__Task to carry out__:
Using the listing below, set down each line from the line containing "(place n a b l).1 = a + sizeof_block /\" through the line containing "mo_outside : forall", both ends included, exactly and with nothing added.

__Source data__:

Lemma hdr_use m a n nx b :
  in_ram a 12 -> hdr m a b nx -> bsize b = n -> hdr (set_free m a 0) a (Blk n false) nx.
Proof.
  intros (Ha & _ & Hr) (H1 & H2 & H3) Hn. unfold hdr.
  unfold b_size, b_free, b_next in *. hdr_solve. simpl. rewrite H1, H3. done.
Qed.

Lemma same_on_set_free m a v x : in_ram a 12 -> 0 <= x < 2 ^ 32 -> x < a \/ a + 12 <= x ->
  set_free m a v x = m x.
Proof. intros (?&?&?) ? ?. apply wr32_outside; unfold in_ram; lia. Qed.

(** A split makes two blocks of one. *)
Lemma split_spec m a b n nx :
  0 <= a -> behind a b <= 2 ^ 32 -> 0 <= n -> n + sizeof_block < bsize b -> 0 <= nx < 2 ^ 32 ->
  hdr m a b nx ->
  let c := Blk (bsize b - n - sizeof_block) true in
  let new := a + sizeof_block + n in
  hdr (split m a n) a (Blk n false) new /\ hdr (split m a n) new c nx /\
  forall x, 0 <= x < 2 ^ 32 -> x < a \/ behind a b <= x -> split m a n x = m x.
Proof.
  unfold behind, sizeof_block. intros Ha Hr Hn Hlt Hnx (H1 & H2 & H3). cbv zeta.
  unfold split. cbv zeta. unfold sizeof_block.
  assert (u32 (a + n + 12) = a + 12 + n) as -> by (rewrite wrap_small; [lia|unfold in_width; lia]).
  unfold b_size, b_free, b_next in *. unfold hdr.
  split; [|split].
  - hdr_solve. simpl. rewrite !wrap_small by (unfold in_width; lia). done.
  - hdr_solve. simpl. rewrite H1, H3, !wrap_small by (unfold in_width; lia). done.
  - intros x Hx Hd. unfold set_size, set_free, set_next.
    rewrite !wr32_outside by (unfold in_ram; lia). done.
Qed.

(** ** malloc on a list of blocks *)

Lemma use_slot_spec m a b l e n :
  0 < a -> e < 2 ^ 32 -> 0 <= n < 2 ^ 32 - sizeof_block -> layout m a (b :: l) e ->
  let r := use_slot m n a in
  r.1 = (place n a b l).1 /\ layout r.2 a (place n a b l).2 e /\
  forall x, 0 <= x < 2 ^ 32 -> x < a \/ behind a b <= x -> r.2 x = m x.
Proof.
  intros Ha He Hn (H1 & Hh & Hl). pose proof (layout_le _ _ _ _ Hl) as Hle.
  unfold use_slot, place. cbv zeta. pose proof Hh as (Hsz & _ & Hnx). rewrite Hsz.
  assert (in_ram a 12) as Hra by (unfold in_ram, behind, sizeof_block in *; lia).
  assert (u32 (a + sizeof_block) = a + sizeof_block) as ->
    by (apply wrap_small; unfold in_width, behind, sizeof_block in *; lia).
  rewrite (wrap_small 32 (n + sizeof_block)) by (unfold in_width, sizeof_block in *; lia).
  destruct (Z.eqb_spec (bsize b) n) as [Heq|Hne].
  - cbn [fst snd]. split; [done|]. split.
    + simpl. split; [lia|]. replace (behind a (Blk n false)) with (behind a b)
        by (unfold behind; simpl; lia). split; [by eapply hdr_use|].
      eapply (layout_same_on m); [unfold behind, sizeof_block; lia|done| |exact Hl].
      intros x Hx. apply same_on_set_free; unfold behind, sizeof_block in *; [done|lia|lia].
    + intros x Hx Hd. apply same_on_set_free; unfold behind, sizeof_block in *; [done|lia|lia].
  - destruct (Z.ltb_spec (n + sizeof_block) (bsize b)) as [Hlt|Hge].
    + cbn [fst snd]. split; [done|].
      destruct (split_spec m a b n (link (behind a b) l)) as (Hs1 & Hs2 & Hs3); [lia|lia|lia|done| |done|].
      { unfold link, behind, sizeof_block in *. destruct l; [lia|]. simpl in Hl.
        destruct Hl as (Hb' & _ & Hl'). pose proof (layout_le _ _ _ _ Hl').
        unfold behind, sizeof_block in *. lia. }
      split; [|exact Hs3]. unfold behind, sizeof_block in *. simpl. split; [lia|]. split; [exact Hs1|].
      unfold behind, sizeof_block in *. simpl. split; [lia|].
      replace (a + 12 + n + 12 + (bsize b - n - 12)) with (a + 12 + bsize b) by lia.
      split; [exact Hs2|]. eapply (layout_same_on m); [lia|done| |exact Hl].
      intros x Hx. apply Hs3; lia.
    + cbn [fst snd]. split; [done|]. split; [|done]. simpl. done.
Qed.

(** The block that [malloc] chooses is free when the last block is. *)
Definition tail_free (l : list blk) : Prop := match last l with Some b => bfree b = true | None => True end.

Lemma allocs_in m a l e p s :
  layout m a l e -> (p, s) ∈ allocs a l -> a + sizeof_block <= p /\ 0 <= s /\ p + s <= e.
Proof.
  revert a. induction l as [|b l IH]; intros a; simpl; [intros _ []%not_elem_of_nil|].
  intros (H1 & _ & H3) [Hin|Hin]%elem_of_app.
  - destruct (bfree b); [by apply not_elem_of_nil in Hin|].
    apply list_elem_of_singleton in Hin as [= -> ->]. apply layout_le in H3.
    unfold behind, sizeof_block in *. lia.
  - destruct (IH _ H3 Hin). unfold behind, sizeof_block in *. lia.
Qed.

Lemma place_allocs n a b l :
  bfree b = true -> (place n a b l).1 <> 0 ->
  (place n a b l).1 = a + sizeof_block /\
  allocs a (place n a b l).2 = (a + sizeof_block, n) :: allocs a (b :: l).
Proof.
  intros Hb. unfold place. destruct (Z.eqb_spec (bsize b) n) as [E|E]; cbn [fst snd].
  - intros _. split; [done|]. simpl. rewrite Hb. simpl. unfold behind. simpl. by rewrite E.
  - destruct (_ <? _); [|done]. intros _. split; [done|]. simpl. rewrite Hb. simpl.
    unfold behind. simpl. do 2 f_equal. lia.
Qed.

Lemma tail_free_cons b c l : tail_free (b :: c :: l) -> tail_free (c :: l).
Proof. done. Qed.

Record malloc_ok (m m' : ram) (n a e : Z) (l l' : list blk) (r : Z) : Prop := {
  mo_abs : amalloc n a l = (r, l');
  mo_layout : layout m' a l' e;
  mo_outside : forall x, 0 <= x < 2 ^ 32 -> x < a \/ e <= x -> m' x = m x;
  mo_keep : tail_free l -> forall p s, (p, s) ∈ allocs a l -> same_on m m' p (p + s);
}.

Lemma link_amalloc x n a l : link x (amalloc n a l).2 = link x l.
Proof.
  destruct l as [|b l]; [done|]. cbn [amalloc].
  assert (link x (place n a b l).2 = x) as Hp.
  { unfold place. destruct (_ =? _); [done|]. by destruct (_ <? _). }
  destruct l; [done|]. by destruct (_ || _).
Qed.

__Exercise solution__:
  (place n a b l).1 = a + sizeof_block /\
  allocs a (place n a b l).2 = (a + sizeof_block, n) :: allocs a (b :: l).
Proof.
  intros Hb. unfold place. destruct (Z.eqb_spec (bsize b) n) as [E|E]; cbn [fst snd].
  - intros _. split; [done|]. simpl. rewrite Hb. simpl. unfold behind. simpl. by rewrite E.
  - destruct (_ <? _); [|done]. intros _. split; [done|]. simpl. rewrite Hb. simpl.
    unfold behind. simpl. do 2 f_equal. lia.
Qed.

Lemma tail_free_cons b c l : tail_free (b :: c :: l) -> tail_free (c :: l).
Proof. done. Qed.

Record malloc_ok (m m' : ram) (n a e : Z) (l l' : list blk) (r : Z) : Prop := {
  mo_abs : amalloc n a l = (r, l');
  mo_layout : layout m' a l' e;
  mo_outside : forall x, 0 <= x < 2 ^ 32 -> x < a \/ e <= x -> m' x = m x;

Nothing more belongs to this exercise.